Tentang hal ini Amr berkata dalam syairnya, :
"Seakan tiada teman bagi si pemalas saat ke Shafa tiada juga orang yang diajak mengobrol di Makkah kitalah penduduknya dan senantiasa berada di sana menyertai taburan debu dan malam-malam yang berubah".
Khuza'ah menangani urusan kota Makkah bersama-sama Bani Bakr. Pada masa kekuasaan mereka, orang-orang Bani Adnan berpencar di Najd, di pinggiran negeri Irak dan Bahrain. Sedangkan di pinggiran Makkah ada suku-suku dari Quraisy, yaitu Hulul dan Hurum serta suku-suku lain dari Bani Kinanah. Bani Kinanah ini tidak mempunyai wewenang sedikit pun untuk menangani Makkah dan Baitul-Haram, hingga muncul Qushay bin Kilab.

Qushay bin Kilab
Qushay berkuasa di Makkah dan menangani urusan Ka'bah.

Sebenarnya Abdu Manaf (anaknya yang kedua) lebih terpandang dan dihormati hidupnya, berbeda dengan kakaknya Abdud-Dar yang kurang disukai. Namun akhirnya Qushay menyerahkan kekuasaannya kepada Abdud-Dar demi kemaslahatan Quraisy. Kewenangan yang berjalan semasa hidup Qushay dan sepeninggalan ini dianggap layaknya agama yang harus diikuti.

Setelah Qushay meninggal dunia, kewenangan ini terus dijalankan anak-anaknya dan tidak ada perselisihan diantara mereka. Tetapi setelah Abdu Manaf meninggal dunia, kerabatnya dari keturunan pamannya mulai mengusik kedudukan-kedudukan itu. Karena masalah ini, Quraisy terbagi menjadi dua kelompok, dan hampir saja mereka saling berperang. Tetapi mereka segera berdamai dan sepakat untuk membagi kedudukan-kedudukan tersebut.

Akhirnya ditetapkan, kewenangan mengurus akr minum dan makanan diserahkan kepada keturunan Abdu Manaf, sedangkan urusan Darun Nadwah, Panji dan Hijabah diserahkan kepada keturunan Abdud-Dar.

Keturunan Abdu Manaf menetapkan untuk membuat undian, siapakah yang berhak mendapatkan kedudukan ini.
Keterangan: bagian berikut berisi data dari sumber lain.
Lemma bind_pat_owns p e e' v e1 :
  owns e e' -> bind_pat e p v = Some e1 ->
  exists e1', bind_pat e' p v = Some e1' /\ owns e1 e1'.
Proof.
  revert p e e' v e1. fix IH 1. intros [m x|p ty|ps|t] e e' v e1 He Hb; simpl in *; try done.
  - simplify_eq. eexists. split; [done|by apply owns_insert].
  - by eapply IH.
  - assert (forall vs e e' e1, owns e e' ->
      (fix go (e : Env) (ps : list Pat) (vs : list Value) : option Env :=
        match ps, vs with
        | [], [] => Some e
        | p :: ps, v :: vs => e ← bind_pat e p v; go e ps vs
        | _, _ => None
        end) e ps vs = Some e1 ->
      exists e1',
      (fix go (e : Env) (ps : list Pat) (vs : list Value) : option Env :=
        match ps, vs with
        | [], [] => Some e
        | p :: ps, v :: vs => e ← bind_pat e p v; go e ps vs
        | _, _ => None
        end) e' ps vs = Some e1' /\ owns e1 e1') as Hgo.
    { clear Hb. induction ps as [|p ps IHps]; intros [|w vs] d d' d1 Hd Hg; try done.
      - simplify_eq. eauto.
      - apply bind_Some in Hg as (d2 & Hp & Hg).
        destruct (IH p d d' w d2 Hd Hp) as (d2' & -> & Hd2). by eapply IHps. }
    destruct ps as [|p [|p' ps]].
    + destruct v as [| |vs]; try done. by apply (Hgo vs e).
    + by eapply IH.
    + destruct v as [| |vs]; try done. by apply (Hgo vs e).
Qed.

(** *** Calls *)

Lemma split_args_ok args args' output :
  split_args args = Ret (args', output) ->
  output = List.map (PatIdent false) (lent args)
  /\ args' = List.filter (fun a => match a with ExprReference true _ => false | _ => true end) args.
Proof.
  revert args' output. induction args as [|a args IH]; intros args' output Hs; simpl in *;
    [by simplify_eq|].
  assert ((exists b, a = ExprReference true b) \/
          (match a with ExprReference true _ => false | _ => true end = true /\
           (let! (args, output) := split_args args in Ret (a :: args, output)) = Ret (args', output)))
    as [[b ->]|[Ha Hs']] by (destruct a as [| | | | | | |[]| | | | |]; eauto).
  - destruct b as [[|x []]| | | | | | | | | | | |]; try done.
    apply bind_Ret_inv in Hs as ([args1 out1] & E & Hs). simplify_eq.
    destruct (IH _ _ E) as [-> ->]. done.
  - apply bind_Ret_inv in Hs' as ([args1 out1] & E & Hs'). simplify_eq.
    destruct (IH _ _ E) as [-> ->]. destruct a as [| | | | | | |[]| | | | |]; done.
Qed.

Definition kept (arg : Expr) : bool :=
  match arg with ExprReference true _ => false | _ => true end.

Definition fiat_arg (arg : Expr) : bool :=
  match arg with ExprReference true _ => true | a => deref_free a end.

Lemma kept_args_owns e e' args vs :
  owns e e' -> forallb fiat_arg args = true -> mapM (eval_arg e) args = Some vs ->
  mapM (eval_arg e') (List.filter kept args) = Some (plain_args vs).
Proof.
  intros He Hf Hm. apply mapM_Some in Hm. apply mapM_Some.
  induction Hm as [|a v args vs Hv Hm IH]; [done|]. simpl in *.
  apply andb_true_iff in Hf as [Ha Hf]. specialize (IH Hf).
  destruct (kept a) eqn:Hk.
  - assert (eval_arg e a = pair false <$> eval e a) as E
      by (destruct a as [| | | | | | |[]| | | | |]; done).
    assert (eval_arg e' a = pair false <$> eval e' a) as E'
      by (destruct a as [| | | | | | |[]| | | | |]; done).
    rewrite E in Hv. apply fmap_Some in Hv as (w & Hw & ->). constructor; [|done].
    rewrite E', (eval_owned _ _ a w He); [done| |done].
    by destruct a as [| | | | | | |[]| | | | |].
  - destruct a as [| | | | | | |[] b| | | | |]; try done. simpl in Hv.
    by apply fmap_Some in Hv as (w & Hw & ->).
Qed.

Lemma no_lent args : lent (List.filter kept args) = [].
Proof.
  induction args as [|a args IH]; [done|]. simpl.
  by destruct a as [| | | | | | |[]| | | | |].
Qed.

(** Writing the outputs of a call back is binding them. *)
Lemma write_back_owns xs outs e e' e1 :
  owns e e' -> write_back e xs outs = Some e1 ->
  exists e1', bind_pat e' (PatTuple (List.map (PatIdent false) xs)) (returned outs) = Some e1'
    /\ owns e1 e1'.
Proof.
  assert (forall xs outs e e' e1, owns e e' -> write_back e xs outs = Some e1 ->
    exists e1',
    (fix go (e : Env) (ps : list Pat) (vs : list Value) : option Env :=
        match ps, vs with
        | [], [] => Some e
        | p :: ps, v :: vs => e ← bind_pat e p v; go e ps vs
        | _, _ => None
        end) e' (List.map (PatIdent false) xs) outs = Some e1' /\ owns e1 e1') as Hgo.
  { clear. intros xs. induction xs as [|x xs IH]; intros [|v outs] e e' e1 He Hw; try done.
    - simpl in *. simplify_eq. eauto.
    - apply bind_Some in Hw as (e2 & Ha & Hw). simpl in Ha.
      destruct (e !! x) as [[w|w]|]; simplify_eq.
      apply (IH outs (<[x := Own v]> e)); [by apply owns_insert|done]. }
  intros He Hw. destruct (Hgo xs outs e e' e1 He Hw) as (e1' & Hb & Ho).
  exists e1'. split; [|done]. destruct xs as [|x [|y xs]], outs as [|v [|w outs]]; try done.
Qed.

(** *** Statements *)

Context (call call' : Ident -> list (bool * Value) -> option (list Value * Value)).
Hypothesis call_ok : forall f vs outs v,
  call f vs = Some (outs, v) -> call' f (plain_args vs) = Some ([], returned outs).

Lemma exec_stmt_owns e e' stmt stmt' e1 :
  owns e e' -> fiat_stmt stmt = true -> rewrite_fn_stmt stmt = Ret stmt' ->
  exec_stmt call e stmt = Some e1 ->
  exists e1', exec_stmt call' e' stmt' = Some e1' /\ owns e1 e1'.
Proof.
  intros He Hf Hr Hx. destruct stmt as [[p [a|]]|a|a|t]; try done.
  - assert (fiat_stmt (StmtLocal (mkLocal p (Some a))) = deref_free a
            /\ forall call e, exec_stmt call e (StmtLocal (mkLocal p (Some a)))
                             = v ← eval e a; bind_pat e p v) as [Hd E] by (by destruct a).
    rewrite Hd in Hf. simpl in Hr. simplify_eq. rewrite E in Hx |- *.
    apply bind_Some in Hx as (v & Hv & Hb). rewrite (eval_owned _ _ _ _ He Hf Hv).
    by apply (bind_pat_owns p e).
  - destruct a as [| | | | | | | | | |f args|lhs a|]; try done.
    + simpl in Hr. unfold rewrite_fn_call in Hr.
      apply bind_Ret_inv in Hr as (? & Hc & Hr).
      apply bind_Ret_inv in Hc as ([args' output] & Hs & Hc). simplify_eq.
      destruct (split_args_ok _ _ _ Hs) as [-> ->]. simpl in Hx |- *. unfold exec_call in *.
      destruct f as [[|f []]| | | | | | | | | | | |]; try done.
      apply fmap_Some in Hx as ([e2 v] & Hx & ->).
      apply bind_Some in Hx as (vs & Hvs & Hx). apply bind_Some in Hx as ([outs w] & Hc & Hx).
      apply bind_Some in Hx as (e3 & Hw & Hx). simplify_eq. simpl.
      pose proof (kept_args_owns _ _ _ _ He Hf Hvs) as E. unfold kept in E. rewrite E. simpl.
      rewrite (call_ok _ _ _ _ Hc). simpl.
      pose proof (no_lent args) as El. unfold kept in El. rewrite El. simpl.
      by apply (write_back_owns _ _ e).
    + assert (stmt' = StmtSemi (ExprAssign (rewrite_lhs lhs) a)) as ->
        by (destruct lhs as [| |[] ?| | | | | | | | | |]; simpl in Hr; by simplify_eq).
      simpl in Hx |- *. apply bind_Some in Hx as (v & Hv & Ha).
      assert (deref_free a = true /\ forall b i, lhs = ExprIndex b i -> deref_free i = true)
        as [Hda Hdi].
      { split; [|intros b i ->]; simpl in Hf; [|apply andb_true_iff in Hf; tauto].
        destruct lhs; try done. apply andb_true_iff in Hf. tauto. }
      rewrite (eval_owned _ _ _ _ He Hda Hv). by apply (assign_owns e).
Qed.

Lemma exec_block_owns stmts stmts' rest e e' e1 v :
  owns e e' -> forallb fiat_stmt stmts = true -> rewrite_fn_stmts stmts = Ret stmts' ->
  exec_block call e stmts = Some (e1, v) ->
  exists e1', owns e1 e1'
    /\ exec_block call' e' (stmts' ++ rest) = exec_block call' e1' rest.
Proof.
  revert stmts' e e'. induction stmts as [|stmt stmts IH]; intros stmts' e e' He Hf Hr Hx.
  - simpl in *. simplify_eq. eauto.
  - simpl in Hf, Hr. apply andb_true_iff in Hf as [Hs Hf].
    apply bind_Ret_inv in Hr as (stmt' & Hr & Hrs). apply bind_Ret_inv in Hrs as (stmts1 & Hrs & E).
    simplify_eq.
    assert (exec_block call e (stmt :: stmts) = e ← exec_stmt call e stmt; exec_block call e stmts)
      as E by (destruct stmt; done).
    rewrite E in Hx. apply bind_Some in Hx as (e2 & Hx & Hxs).
    destruct (exec_stmt_owns _ _ _ _ _ He Hs Hr Hx) as (e2' & Hx' & Ho).
    destruct (IH _ _ _ Ho Hf Hrs Hxs) as (e1' & Ho1 & E1). exists e1'. split; [done|].
    rewrite <- E1, <- app_comm_cons.
    destruct stmt'; try done; simpl in Hx' |- *; by rewrite Hx'.
Qed.
End simulation.

(** *** Parameters *)

Lemma split_inputs_ok args outs0 ins outs :
  StronglySorted before (outs0 ++ omap out_param args).*1 ->
  split_inputs args outs0 = Ret (ins, outs) ->
  outs = outs0 ++ omap out_param args
  /\ ins = List.filter (fun a => negb (is_output a)) args.
Proof.
  revert outs0 ins. induction args as [|a args IH]; intros outs0 ins Hs Hr; simpl in *.
  { simplify_eq. by rewrite app_nil_r. }
  assert ((exists p ty, a = Typed p (TypeReference true ty)) \/
          (out_param a = None /\ is_output a = false /\
           (let! (inputs, outputs) := split_inputs args outs0 in Ret (a :: inputs, outputs))
           = Ret (ins, outs)))
    as [(p & ty & ->)|(Ha & Hi & Hr')].
  { destruct a as [t|p [pa|el le|[] ty|tys|tk]]; simpl in *; eauto 10.
    all: right; split_and!; [by destruct p|done|done]. }
  - destruct p as [m x| | |]; try done. simpl in *. unfold outputs_add in Hr.
    rewrite insert_last in Hr; [|rewrite fmap_app in Hs; apply StronglySorted_app in Hs as (Hb & _ & _)].
    + simpl in Hr. apply IH in Hr; [by rewrite <- app_assoc in Hr|by rewrite <- app_assoc].
    + apply Forall_forall. intros y Hy. apply (Hb y x Hy). left.
  - rewrite Ha in Hs |- *. rewrite Hi. apply bind_Ret_inv in Hr' as ([ins1 outs1] & E & Hr').
    simplify_eq. by destruct (IH _ _ Hs E) as [-> ->].
Qed.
Dan akhirnya undian Itu jatuh kepada Hasyim bin Abdi Manaf.
Dialah yang berwenang menangani penyediaan air minum dan makanan sepanjang hidupnya.
Setelah Hasyim bin Abdi Manaf meninggal dunia, kedudukan ini dilanjutkan saudaranya, Al-Muththalib bin Hasyim bin Abdi Manaf, kakek Rasulullahﷺ . Setelah itu dilanjutkan anak-anaknya hingga datangnya Islam, dan kewenangan ini ada ditangan Al-Abbas bin Abdul Muthalib.
(Sirah Nabawiyah, Ibnu Hisyam, 1/129-132,137,178-179).